Extract each line of the records below that contains the word "Some".
=== Section Start ===
Lemma hold_stats total pending first last l es d gs cur c buf : files_hold l es d gs cur c buf ->
  files_hold (fl_set_stats total pending first last l) es d gs cur c buf.
Proof. intros H. exact H. Qed.
Lemma hold_flush_op l es d gs cur c buf : files_hold l es d gs cur c buf ->
  exists l', FileConnectionLogger_flush path l = (l', Ok tt) /\ files_hold l' es d gs cur (c ++ buf) [].
Proof.
  intros H. pose proof H as (_ & Hw & _). unfold FileConnectionLogger_flush, mbind at 1, M_bind at 1, get. rewrite Hw.
  destruct (hold_flush _ _ _ _ _ _ _ H) as (l1 & E1 & H1). erewrite bind_to by exact E1. unfold modify. eexists. split; [reflexivity|].
  by apply hold_stats.
Qed.

Lemma hold_log e l es d gs cur c buf : files_hold l es d gs cur c buf -> json_exact e -> Z.of_nat (length (json e)) < longest ->
  exists l' d' gs' cur' c' buf', FileConnectionLogger_log path max_size n secure e l = (l', Ok tt) /\ files_hold l' (es ++ [e]) d' gs' cur' c' buf'.
Proof using Hmax Hlong Hn Hn64.
  intros H He Hb. unfold FileConnectionLogger_log. unfold mbind at 1, M_bind at 1, modify at 1.
  destruct (hold_rotate_if_needed _ _ _ _ _ _ _ (hold_stats (fl_total_logged l) (fl_pending l)
    (match fl_first_event l with None => Some (ConnectionEvent_timestamp e) | f => f end) (Some (ConnectionEvent_timestamp e)) _ _ _ _ _ _ _ H))
    as (l1 & d1 & gs1 & cur1 & c1 & b1 & E1 & H1 & Hc1). erewrite bind_to by exact E1.
  destruct (write_event_quiet _ _ _ e _ (hold_writing _ _ _ _ _ _ _ H1) He) as (c2 & b2 & l2 & E2 & H2 & Hc2). erewrite bind_to by exact E2.
  assert (files_hold l2 (es ++ [e]) d1 gs1 (cur1 ++ [e]) c2 b2) as H3.
  { pose proof H1 as (_ & _ & Hb1 & Hes & _ & Ht & _). eapply writing_hold; [exact H1|exact H2| | |].
    - by rewrite Hc2, text_snoc, <- Ht, <- !app_assoc.
    - by rewrite Hes, <- !app_assoc.
    - intros Hx. specialize (Hc1 Hx). rewrite text_snoc, <- Ht, !length_app. cbn [length]. lia. }
  unfold mbind at 1, M_bind at 1, modify at 1. unfold mbind at 1, M_bind at 1, get. cbv beta iota. destruct (100 <=? _).
  - destruct (hold_flush_op _ _ _ _ _ _ _ (hold_stats (wrap 64 (fl_total_logged l2 + 1)) (fl_pending l2) (fl_first_event l2) (fl_last_event l2)
      _ _ _ _ _ _ _ H3)) as (l4 & E4 & H4). rewrite E4. by eexists _, _, _, _, _, _.
  - eexists _, _, _, _, _, _. split; [reflexivity|]. apply hold_stats, H3.
Qed.

(** Queries flush and read the file that is open. *)
Lemma hold_read l es d gs cur c buf : files_hold l es d gs cur c buf -> Forall json_exact cur ->
  exists l', (_ ← FileConnectionLogger_flush path; read_log path) l = (l', Ok (text cur)) /\ files_hold l' es d gs cur (c ++ buf) [].
Proof.
  intros H Hc. destruct (hold_flush_op _ _ _ _ _ _ _ H) as (l1 & E1 & H1). exists l1. erewrite bind_to by exact E1. split; [|done].
  pose proof H1 as (Hq & _ & _ & _ & Hf & Ht & _). rewrite app_nil_r in Ht. unfold read_log. erewrite bind_to by by apply outcome_quiet.
  unfold mbind, M_bind, get. rewrite Hf, Ht. by rewrite (proj1 (text_reads_back cur Hc)).
Qed.

(** A call of the logger. *)
Inductive FileCall := FileLog (event : ConnectionEvent) | FileFlush | FileCleanup | FileQuery (limit : nat).
Definition file_call (k : FileCall) l : FileConnectionLogger :=
  match k with
  | FileLog event => fst (FileConnectionLogger_log path max_size n secure event l)
  | FileFlush => fst (FileConnectionLogger_flush path l)
  | FileCleanup => fst (rotate_if_needed path max_size n secure l)
  | FileQuery limit => fst (FileConnectionLogger_query_recent path limit l)
  end.
Definition logged (ks : list FileCall) : list ConnectionEvent := omap (fun k => match k with FileLog e => Some e | _ => None end) ks.
Definition fits_line e : Prop := json_exact e /\ Z.of_nat (length (json e)) < longest.

Lemma hold_exact l es d gs cur c buf : files_hold l es d gs cur c buf -> Forall fits_line es -> Forall json_exact cur.
Proof.
  intros (_ & _ & _ & -> & _) H. rewrite !Forall_app in H. destruct H as (_ & _ & H). eapply Forall_impl; [exact H|]. by intros e [He _].
Qed.
Lemma call_hold k l es d gs cur c buf : files_hold l es d gs cur c buf -> Forall fits_line (es ++ logged [k]) ->
  exists d' gs' cur' c' buf', files_hold (file_call k l) (es ++ logged [k]) d' gs' cur' c' buf'.
Proof using Hmax Hlong Hn Hn64.
  intros H Hf. apply Forall_app in Hf as [He Hk]. destruct k as [e| | |limit]; cbn [file_call logged omap list_omap app] in *; rewrite ?app_nil_r.
  - inv Hk. match goal with F : fits_line e |- _ => destruct F as [F1 F2] end.
    destruct (hold_log e _ _ _ _ _ _ _ H F1 F2) as (l' & d' & gs' & cur' & c' & buf' & -> & H'). by exists d', gs', cur', c', buf'.
  - destruct (hold_flush_op _ _ _ _ _ _ _ H) as (l' & -> & H'). by eexists _, _, _, _, _.
  - destruct (hold_rotate_if_needed _ _ _ _ _ _ _ H) as (l' & d' & gs' & cur' & c' & buf' & -> & H' & _). by exists d', gs', cur', c', buf'.
  - destruct (hold_read _ _ _ _ _ _ _ H (hold_exact _ _ _ _ _ _ _ H He)) as (l' & E & H').
    exists d, gs, cur, (c ++ buf), []. replace (fst _) with l'; [done|]. unfold FileConnectionLogger_query_recent. unfold mbind, M_bind in E |- *.
    destruct (FileConnectionLogger_flush path l) as [l1 [u|err|]]; [|done|done]. by rewrite E.
Qed.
=== Section End ===
# EXPECTED OUTPUT:
    (match fl_first_event l with None => Some (ConnectionEvent_timestamp e) | f => f end) (Some (ConnectionEvent_timestamp e)) _ _ _ _ _ _ _ H))
Definition logged (ks : list FileCall) : list ConnectionEvent := omap (fun k => match k with FileLog e => Some e | _ => None end) ks.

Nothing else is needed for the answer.